START Dataset

Definition setup_mark_uncertain (P : SetupPorts) (c : Call) (f : SetupModelEffectAuthorityFacts)
    (uncertainty_digest : str) (rid : option str) (L : Ledger)
    : result ModelExn (ObservedSetupModelUsageEffect * Ledger) :=
  _ ← require_model_call_transaction c;
  _ ← ensure (setup_effect_valid f) ValueError;
  digest ← _sha (setup_unicode P) uncertainty_digest;
  _ ← ensure (match rid with Some r => ProviderResponseIdentifier r | None => true end) ValueError;
  authority ← authorize_setup_observe P f rid digest;
  _ ← setup_authority "setup_observe"
        (JObj [kv "effect" (setup_effect_json f); kv "provider_response_id" (json_opt JStr rid);
               kv "observation_digest" (JStr digest)]) authority;
  pre ← setup_terminal_preflight (xa_effect_id f) L;
  let s := pre.1 in
  row ← setup_lock_terminal s (xa_effect_id f) L;
  _ ← require_setup_effect f s row;
  let conflict := ModelCallConflict "setup_model_uncertainty_conflict" in
  let observed row d replayed :=
    {| xo_effect := setup_effect_facts s row; xo_uncertainty_digest := d;
       xo_provider_response_id := ef_provider_response_id row; xo_replayed := replayed |} in
  if bool_decide (ef_state row = ES_uncertain) then
    _ ← ensure (negb (negb (bool_decide (oc_uncertainty_digest (ef_observation row) = Some digest))
                      || negb (bool_decide (ef_provider_response_id row = rid)))) conflict;
    _ ← ensure (digest_pattern digest) ValueError;
    Ok (observed row digest true, L)
  else
    _ ← ensure (bool_decide (ef_state row = ES_dispatching)) conflict;
    let row := uncertain_effect row digest rid (ae_evidence_id authority) in
    L ← update_effect c row None L;
    _ ← ensure (digest_pattern digest) ValueError;
    Ok (observed row digest false, L).

Definition setup_terminal_json (rid snapshot : str) (response : ModelCallEvidence)
    (u : ModelCallUsage) (usable : bool) : json :=
  JObj [kv "status" (JStr (lit "completed")); kv "provider_response_id" (JStr rid);
        kv "provider_model_snapshot" (JStr snapshot);
        kv "response_evidence" (evidence_json response); kv "usage" (usage_json u);
        kv "usable" (JBool usable)].

Definition setup_complete (P : SetupPorts) (c : Call) (f : SetupModelEffectAuthorityFacts)
    (rid snapshot : str) (response : ModelCallEvidence) (usage : ModelCallUsage) (usable : bool)
    (L : Ledger) : result ModelExn (CompletedSetupModelUsageEffect * Ledger) :=
  _ ← require_model_call_transaction c;
  _ ← ensure (setup_effect_valid f) ValueError;
  _ ← ensure (ProviderResponseIdentifier rid) ValueError;
  _ ← ensure (evidence_valid response) ValueError;
  _ ← ensure (usage_valid usage) ValueError;
  terminal_digest ← oget (canonical_json_hash
    (setup_terminal_json rid snapshot response usage usable)) ValueError;
  authority ← authorize_setup_complete P f (Some response) terminal_digest;
  _ ← setup_authority "setup_complete"
        (JObj [kv "effect" (setup_effect_json f); kv "response_evidence" (evidence_json response);
               kv "terminal_digest" (JStr terminal_digest)]) authority;
  _ ← require_setup_response P (xa_effect_id f) response;
  pre ← setup_terminal_preflight (xa_effect_id f) L;
  let '(s, profile) := pre in
  let p := pp_spec profile in
  _ ← ensure (negb (negb (str_eqb snapshot (sp_model_snapshot p))
                    || (maximum_response_bytes p <? me_byte_count response)))
        (ModelCallConflict "setup_model_response_conflict");
  cost ← model_usage_cost p usage;
  row ← setup_lock_terminal s (xa_effect_id f) L;
  _ ← require_setup_effect f s row;
  let target := if usable then ES_completed else ES_known_failed in
  if bool_decide (ef_state row = ES_completed) || bool_decide (ef_state row = ES_known_failed) then
    let conflict := ModelCallConflict "setup_model_terminal_conflict" in
    _ ← ensure (bool_decide (ef_state row = target)) conflict;
    _ ← ensure (bool_decide (ef_provider_response_id row = Some rid)) conflict;
    stored ← _evidence (tc_response (ef_terminal row));
    _ ← ensure (bool_decide (stored = response)) conflict;
    stored_usage ← _usage (ef_terminal row);
    _ ← ensure (bool_decide (stored_usage = Some usage)) conflict;
    _ ← ensure (bool_decide (ef_settled row = Some cost)) conflict;
    r ← setup_completed row s true;
    Ok (r, L)
  else
    reserved ← _require_pending row;
    _ ← ensure (match ef_provider_response_id row with Some r => str_eqb r rid | None => true end)
          (ModelCallConflict "setup_model_provider_response_conflict");
    account ← _settle reserved cost (setup_project (ss_key s)) L;
    let row := settled_effect row (negb usable) rid response usage cost (ae_evidence_id authority)
                 (ca_now c) (if usable then ca_now c else ca_now2 c) in
    L ← update_effect c row (Some account) L;
    r ← setup_completed row s false;
    Ok (r, L).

END Dataset

(Task instructions) Return exactly the lines of the listing that run from the one containing "account ← _settle" through the last, and no others.

(Solution for this problem)
    account ← _settle reserved cost (setup_project (ss_key s)) L;
    let row := settled_effect row (negb usable) rid response usage cost (ae_evidence_id authority)
                 (ca_now c) (if usable then ca_now c else ca_now2 c) in
    L ← update_effect c row (Some account) L;
    r ← setup_completed row s false;
    Ok (r, L).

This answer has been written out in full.